Thank you for your reply
bye
Toni


----------



## redfishsc (Oct 10, 2006)

You're getting a common problem (well, at least common to me). 

There are several threads here about out-of-round pens--- oval pens--- and there are several things that can cause it. 

First thing, however, is check out Russ Fairfield's page on the "Lathe Tune Up". Great info. This, in and of itself, may solve your problem. 

Several questions to ask, though, regarding this issue that have shown to be problems for me. 

1) Is the live center at the tailstock getting mauled up by the mandrel? 

2) Is the mandrel end-- where the live center fits in--- clogged with crud or even worse, CA? 

3) Is your mandrel bent? Remove everything off of it and roll it around on something DEAD FLAT like the flat space on your lathe. If it has any sort of hop to it, replace the mandrel. 

4) You are a good pen turner so I wouldn't suspect you to be pushing too hard on the pen blank, but if you DO push the pen blank with your cutting tool too much, you will push the mandrel out-of-round with the force. 



There are many other things that can cause this. 

I am soon ordering the Beall collet chuck to ensure the headstock is dead-center. I wish there was an equally accurate way of holding the tailstock that bit down on the mandrel like a collet.


----------



## gerryr (Oct 10, 2006)

If you're using the live center that came with your lathe, it doesn't fit the mandrel correctly.  You need a 60 degree live center.


----------



## Skye (Oct 11, 2006)

Not only that, it may be time to get some new bushings.


----------



## ctEaglesc (Oct 11, 2006)

After you check out Russes site, there are other things to look for.
Take a look at the end of the blank after you have milled it.
Sometimes the mill will "peen over" the brass.Rarely does it do this evenly,chamfering the tube will take care of this.
Sometimes CA will "creep" into the space between the bushings and the blank,Since it is clear you may not realize it,clean off the mating surface of the bushings.

One other thng I just notoced.You say it happens on the tailstock end.
HAve you been turning the same type of wood lately?
HAve you switched the blanks end for end on the mandrel?
In other words can you duplicate the problem every time or is it the orientation of the  grain in that particular blank?
What type of tool are you using and  what type of cut?
Are you SURE your tools are sharp?
YOu use the phrase
 "the really dinged up blank is the one nearest to the tailstock"
Dinged up suggests a "catch" Are you presenting the tool from a different direction and possibly that area of the tool is not as sharp as it is when you go from the other direction?(From right to left as opposed from left to right).
Lastly I have turned a LOT of pens with a stock center.The steel on those points is cheap and it normally conforms to the indent in the mandrel.
A 60* center is often recommended to solve all problems but I don't believe it is a panacea.


----------



## Rifleman1776 (Oct 11, 2006)

The bent mandrel is my first long-distance guess. As suggested take off morse taper and roll on flat surface. In the lathe, the end should meet the tailstock perfectly. Any deviance is unacceptable. Also be sure to check everything on the lathe for concentricity. Make sure the head/tailstock meet perfectly point to point. Fiddling with a faulty mandrel won't help, only replacement will help. Some will say to find a "sweet spot". They are full of [explitive deleted], this is no such thing. A lathe and/or mandrel is true or it is junk.


----------



## redfishsc (Oct 11, 2006)

> _Originally posted by Rifleman1776_
> <br /> Fiddling with a faulty mandrel won't help, only replacement will help. Some will say to find a "sweet spot". They are full of [explitive deleted], this is no such thing. A lathe and/or mandrel is true or it is junk.

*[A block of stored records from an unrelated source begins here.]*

Definition defaults : Config :=
  MkConfig (envOr "ADDR" defaultAddr) (env "POSTGRES_URL") (envBool "COOKIE_SECURE" true)
    (duration_mul defaultSessionTTLHrs Hour) defaultArgon2MemoryKi defaultArgon2Time defaultArgon2Para []
    (envBool "RUN_MIGRATIONS_ON_BOOT" false) (env "VALKEY_URL")
    (duration_mul defaultValkeyDialTimeoutMs Millisecond) (duration_mul defaultValkeyOpTimeoutMs Millisecond).

Definition numbers (cfg : Config) : res Config :=
  int_block "ARGON2_PARALLELISM" (fun n => 255 <? n) (fun n => set_Argon2Parallel (uint8_wrap n))
  (int_block "ARGON2_TIME" no_limit (fun n => set_Argon2Time (uint32_wrap n))
  (int_block "ARGON2_MEMORY_KIB" no_limit (fun n => set_Argon2MemoryKiB (uint32_wrap n))
  (int_block "SESSION_TTL_HOURS" no_limit (fun n => set_SessionTTL (duration_mul n Hour))
  (int_block "VALKEY_OP_TIMEOUT_MS" no_limit (fun n => set_ValkeyOpTimeout (duration_mul n Millisecond))
  (int_block "VALKEY_DIAL_TIMEOUT_MS" no_limit (fun n => set_ValkeyDialTimeout (duration_mul n Millisecond))
  (Ok cfg)))))).

(** The loop over the entries of ALLOWED_ORIGINS. *)
Fixpoint append_origins (entries : list string) (cfg : Config) : Config :=
  match entries with
  | [] => cfg
  | p :: rest =>
    let p := TrimSpace p in
    append_origins rest
      (if negb (bool_decide (p = "")) then set_AllowedOrigins (AllowedOrigins cfg ++ [p]) cfg else cfg)
  end.

Definition Load : res Config :=
  let cfg := defaults in
  if bool_decide (PostgresURL cfg = "") then Err (config.ErrMissingPostgresURL : error) else
  if bool_decide (ValkeyURL cfg = "") then Err (config.ErrMissingValkeyURL : error) else
  match numbers cfg with
  | Err e => Err e
  | Ok cfg =>
    let cfg := append_origins (Split (env "ALLOWED_ORIGINS") ","%char) cfg in
    if bool_decide (AllowedOrigins cfg = []) then Err (config.ErrMissingAllowedOrigins : error) else Ok cfg
  end.

(** ** What Load computes *)

(** A variable that is unset or a decimal number from 1 to [max]. *)
Definition valid_int (key : string) (max : Z) : Prop :=
  env key = "" \/ exists n, Atoi (env key) = Some n /\ 1 <= n <= max.

(** The number a variable stands for. *)
Definition int_or (key : string) (fallback : Z) : Z :=
  if bool_decide (env key = "") then fallback else default fallback (Atoi (env key)).

Definition valid_ints : Prop :=
  valid_int "VALKEY_DIAL_TIMEOUT_MS" max_int64 /\ valid_int "VALKEY_OP_TIMEOUT_MS" max_int64
  /\ valid_int "SESSION_TTL_HOURS" max_int64 /\ valid_int "ARGON2_MEMORY_KIB" max_int64
  /\ valid_int "ARGON2_TIME" max_int64 /\ valid_int "ARGON2_PARALLELISM" 255.

Definition origins : list string :=
  List.filter (fun p => negb (bool_decide (p = ""))) (map TrimSpace (Split (env "ALLOWED_ORIGINS") ","%char)).

Definition loaded : Config :=
  MkConfig (envOr "ADDR" defaultAddr) (env "POSTGRES_URL") (envBool "COOKIE_SECURE" true)
    (duration_mul (int_or "SESSION_TTL_HOURS" defaultSessionTTLHrs) Hour)
    (uint32_wrap (int_or "ARGON2_MEMORY_KIB" defaultArgon2MemoryKi))
    (uint32_wrap (int_or "ARGON2_TIME" defaultArgon2Time))
    (uint8_wrap (int_or "ARGON2_PARALLELISM" defaultArgon2Para)) origins
    (envBool "RUN_MIGRATIONS_ON_BOOT" false) (env "VALKEY_URL")
    (duration_mul (int_or "VALKEY_DIAL_TIMEOUT_MS" defaultValkeyDialTimeoutMs) Millisecond)
    (duration_mul (int_or "VALKEY_OP_TIMEOUT_MS" defaultValkeyOpTimeoutMs) Millisecond).

Lemma Atoi_bounds s n : Atoi s = Some n -> min_int64 <= n <= max_int64.
Proof. unfold Atoi. destruct (parse_decimal _); [|done]. case_match; [|done]. intros [= <-]. lia. Qed.

(** A block keeps an error, sets the field of a valid number, and rejects any
    other text. *)
Lemma int_block_spec key max limit set fallback cfg :
  (forall n, n <= max_int64 -> limit n = (max <? n)) ->
  set fallback cfg = cfg ->
  (valid_int key max /\ int_block key limit set (Ok cfg) = Ok (set (int_or key fallback) cfg))
  \/ (~ valid_int key max /\ int_block key limit set (Ok cfg) = Err (config.ErrInvalidInt : error)).
Proof.
  intros Hl Hf. unfold int_block, valid_int, int_or.
  case_bool_decide as Hv; [left; rewrite Hf; auto|].
  destruct (Atoi (env key)) as [n|] eqn:E.
  - rewrite Hl by apply (Atoi_bounds _ _ E).
    destruct ((n <=? 0) || (max <? n)) eqn:Eb; [right|left].
    + split; [|done]. intros [?|(m & [= <-] & Hm)]; [done|lia].
    + split; [|done]. right. exists n. split; [done|lia].
  - right. split; [|done]. by intros [?|(m & ? & _)].
Qed.

Lemma append_origins_spec entries cfg :
  append_origins entries cfg =
    set_AllowedOrigins (AllowedOrigins cfg
      ++ List.filter (fun p => negb (bool_decide (p = ""))) (map TrimSpace entries)) cfg.
Proof.
  revert cfg. induction entries as [|p rest IH]; intros cfg; cbn.
  - rewrite app_nil_r. by destruct cfg.
  - rewrite IH. destruct (negb (bool_decide (TrimSpace p = ""))); cbn; [|done].
    by rewrite <- app_assoc.
Qed.

(** Advances [numbers] through one block. *)
#[local] Ltac block key max fb :=
  match goal with |- context [int_block key ?lim ?set (Ok ?c)] =>
    destruct (int_block_spec key max lim set fb c) as [[? ->]|[? ->]];
      [intros n Hn; unfold no_limit; lia|reflexivity| |right; split; [tauto|reflexivity]]
  end; cbn [set_Argon2Parallel set_Argon2Time set_Argon2MemoryKiB set_SessionTTL
            set_ValkeyOpTimeout set_ValkeyDialTimeout Addr PostgresURL CookieSecure SessionTTL
            Argon2MemoryKiB Argon2Time Argon2Parallel AllowedOrigins RunMigrationsOnBoot ValkeyURL
            ValkeyDialTimeout ValkeyOpTimeout].
(** ** user_repository.go *)

Definition user_columns : list string :=
  ["id"; "tenant_id"; "email"; "password_hash"; "status"; "created_at"; "updated_at"].

Definition UserRepository_SaveTx {L} (t : Tx) (u : User.User) : G Pg L (res unit) := (
  match txOf t with
  | Err err => fail err
  | Ok tx =>
    try _ <- call (TxExec tx (Insert "identity.users" user_columns
        [VUuid (User.id u); VUuid (Tenant.value (User.tenantID u)); VText (Email_String (User.email u));
         VText (PasswordHash_String (User.passwordHash u)); VText (User.status u);
         VTime (User.createdAt u); VTime (User.updatedAt u)]))
      catch err =>
        (if bool_decide (errors_As_PgError err = Some uniqueViolationCode) then fail user.ErrEmailTaken
         else fail err) ;;
    ret (Ok tt)
  end)%go.

(** [Scan] into the seven variables, then the reconstruction of the user. *)
Definition scanOne {L} (q : select) : G Pg L (res User.User) := (
  r <- call (PoolQueryRow q) ;;
  match r with
  | Err err => if errors_Is err driver.ErrNoRows then fail user.ErrUserNotFound else fail err
  | Ok [VUuid uid; VUuid tid; VText emailStr; VText hashStr; VText statusStr; VTime createdAt; VTime updatedAt] =>
    match NewEmail emailStr with
    | Err err => fail err
    | Ok em => ret (Ok (User.Hydrate uid (NewID tid) em (NewPasswordHash hashStr) statusStr createdAt updatedAt))
    end
  | Ok _ => fail (EOther "can't scan into dest")
  end)%go.

Definition FindByEmail {L} (t : ID) (email : Email) : G Pg L (res User.User) :=
  scanOne (MkSelect user_columns "identity.users"
    [("tenant_id", VUuid (Tenant.value t)); ("email", VText (Email_String email))]).

Definition FindByID {L} (t : ID) (uid : UUID) : G Pg L (res User.User) :=
  scanOne (MkSelect user_columns "identity.users"
    [("tenant_id", VUuid (Tenant.value t)); ("id", VUuid uid)]).
(* ===== verification/Interleave.v ===== *)
(** * Requests that run at the same time

    The server handles requests concurrently, and several instances share one
    database and one cache.  A pool lists what is left to do of the requests in
    flight; a step performs the next call of one of them, accepts a request or
    loses all of them in a restart.  The theorem: what the database guarantees
    under every interleaving of the calls the service makes, and that every
    request that finishes has been answered.  Race.v shows what is not
    guaranteed. *)
From S2P Require Import SignUp SignIn SignOut GetMe.
From S2P Require Import Prelude Program GoEncoding GoTime Errors Tenant User Session Outbox Ports PortSpec PortRules Invariant Http Middleware Handlers Router Service Adapters.
#[local] Open Scope Z_scope.

(** ** Rows and pending writes *)

(** A row of the store as the write that made it. *)
Definition row (st : Store) (w : Write) : Prop :=
  match w with
  | WUser u => users st !! User.id u = Some u
  | WSession x => sessions st !! Session.id x = Some x
  | WEvent e => events st !! Outbox.id e = Some e
  | WRevoke _ _ => False
  end.

(** The same row, up to its revocation. *)
Definition same_row (w w' : Write) : Prop :=
  match w, w' with
  | WSession x, WSession y => same_identity x y
  | _, _ => w = w'
  end.

#[global] Instance same_row_equiv : Equivalence same_row.
Proof.
  split.
  - by intros [].
  - intros [u|x|i t|e] [u'|x'|i' t'|e']; cbn; try congruence. unfold same_identity. intuition congruence.
  - intros [u|x|i t|e] [u'|x'|i' t'|e'] [u2|x2|i2 t2|e2]; cbn; try congruence.
    unfold same_identity. intuition congruence.
Qed.
(* ===== verification/Traffic.v ===== *)
(** * Every answer is true, under every interleaving

    The wired server with any number of requests in flight.  [Tells] is what a
    handler owes when others run at the same time (Interference.v): an answer with
    the success code of the operation is true of the tables.  Every middleware
    passes it on.  [traffic] are the steps of the running service, and the
    theorem is that each answer is true when it is given and stays so. *)
From S2P Require Import SignUp SignIn SignOut GetMe.
From S2P Require Import Prelude Program GoEncoding GoTime GoJson Errors Tenant User Session Outbox Ports PortSpec PortRules Invariant Interleave Http Middleware Handlers Router Service Adapters Omni Interference Truthful.
#[local] Open Scope Z_scope.

(** ** What a request knows of its session *)

(** The token that the cookie of a request presents. *)
Definition presented (r : Request) : string := cookie_token (new_ctx r).

Lemma cookie_presented c : cookie_token c = presented (request c).
Proof. done. Qed.

(** The session of the token, which had not expired at [t0]; the cache keeps
    nanoseconds where the row has microseconds. *)
Definition session_shown (t0 : Time) (r : Request) (uid sid : UUID) (t : ID) (st : Store) : Prop :=
  exists x, sessions st !! sid = Some x /\ Session.userID x = uid /\ Session.tenantID x = t
    /\ Session.tokenHash x = HashOf (presented r) /\ t0 < Session.expiresAt x + 1000.

#[global] Instance durable_session_shown t0 r uid sid t : Durable (session_shown t0 r uid sid t).
Proof.
  intros st st' Hg (x & Hx & H1 & H2 & H3 & H4).
  destruct (gr_sessions _ _ Hg _ _ Hx) as (y & Hy & (E1 & E2 & E3 & E4 & E5) & _).
  exists y. rewrite E2, E3, E4, E5. done.
Qed.

(** The stored session of a cache entry. *)
Definition cached_entry (key : string) (body : CachedSession) (st : Store) : Prop :=
  exists x, sessions st !! Session.SessionID body = Some x /\ cached_session_of key body x.

#[global] Instance durable_cached_entry key body : Durable (cached_entry key body).
Proof.
  intros st st' Hg (x & Hx & Hb). destruct (gr_sessions _ _ Hg _ _ Hx) as (y & Hy & Hxy & _).
  exists y. split; [done|]. by eapply cached_same.
Qed.

#[global] Instance durable_if (P : Prop) F : Durable F -> Durable (fun st => P -> F st).
Proof. intros HF st st' Hg Hf Hp. eapply durable; [done|by apply Hf]. Qed.

(** ** Handlers *)

(** The success codes of the operations. *)
Class SuccessCode (code : Z) : Prop := success_code : code = 200 \/ code = 201 \/ code = 204.
#[global] Instance success_200 : SuccessCode 200 := or_introl eq_refl.
#[global] Instance success_201 : SuccessCode 201 := or_intror (or_introl eq_refl).
#[global] Instance success_204 : SuccessCode 204 := or_intror (or_intror eq_refl).

Section Tells.
Context `{UuidLib} (verifies : PasswordHash -> string -> bool).
(** The time of the request, the success code of the operation, and what an
    answer with this code asserts. *)
Context (t0 : Time) (code : Z) (fact : Request -> Response -> Store -> Prop).
Context `{!forall r resp, Durable (fact r resp)} `{code_ok : !SuccessCode code}.

Definition tell (r : Request) (a : outcome unit * RequestCtx) (v : View) : Prop :=
  request a.2 = r /\
  knows t0 (fun st => a.1 = Returned tt -> StatusCode (response a.2) = code -> fact r (response a.2) st) (v_sys v).

(** [pre] is what the handler may assume of its context. *)
Class Tells (pre : RequestCtx -> Store -> Prop) (h : Handler) : Prop :=
  tells c own s : knows t0 (pre c) s ->
    owp (istep verifies) (h c) (tell (request c)) (MkView own s).

Lemma tells_from pre h `{!Tells pre h} c own s Q :
  knows t0 (pre c) s ->
  (forall a own' s', tell (request c) a (MkView own' s') -> Q a (MkView own' s')) ->
  owp (istep verifies) (h c) Q (MkView own s).
Proof.
  intros HK HQ. eapply owp_mono; [apply _| |by apply (tells c)]. intros a [own' s']. apply HQ.
Qed.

There are many absolutes in this world, and by golly that's one of them. 

I fought, and fought, and fought trying to make pens on a shopsmith. Problem is we used it in the shop for various other things, so we often had to change the assembly of the thing....just when I got the thing "dailed right in"--- meaning I had the removeable, adjustable, penturning-UNFRIENDLY tailstock set just right.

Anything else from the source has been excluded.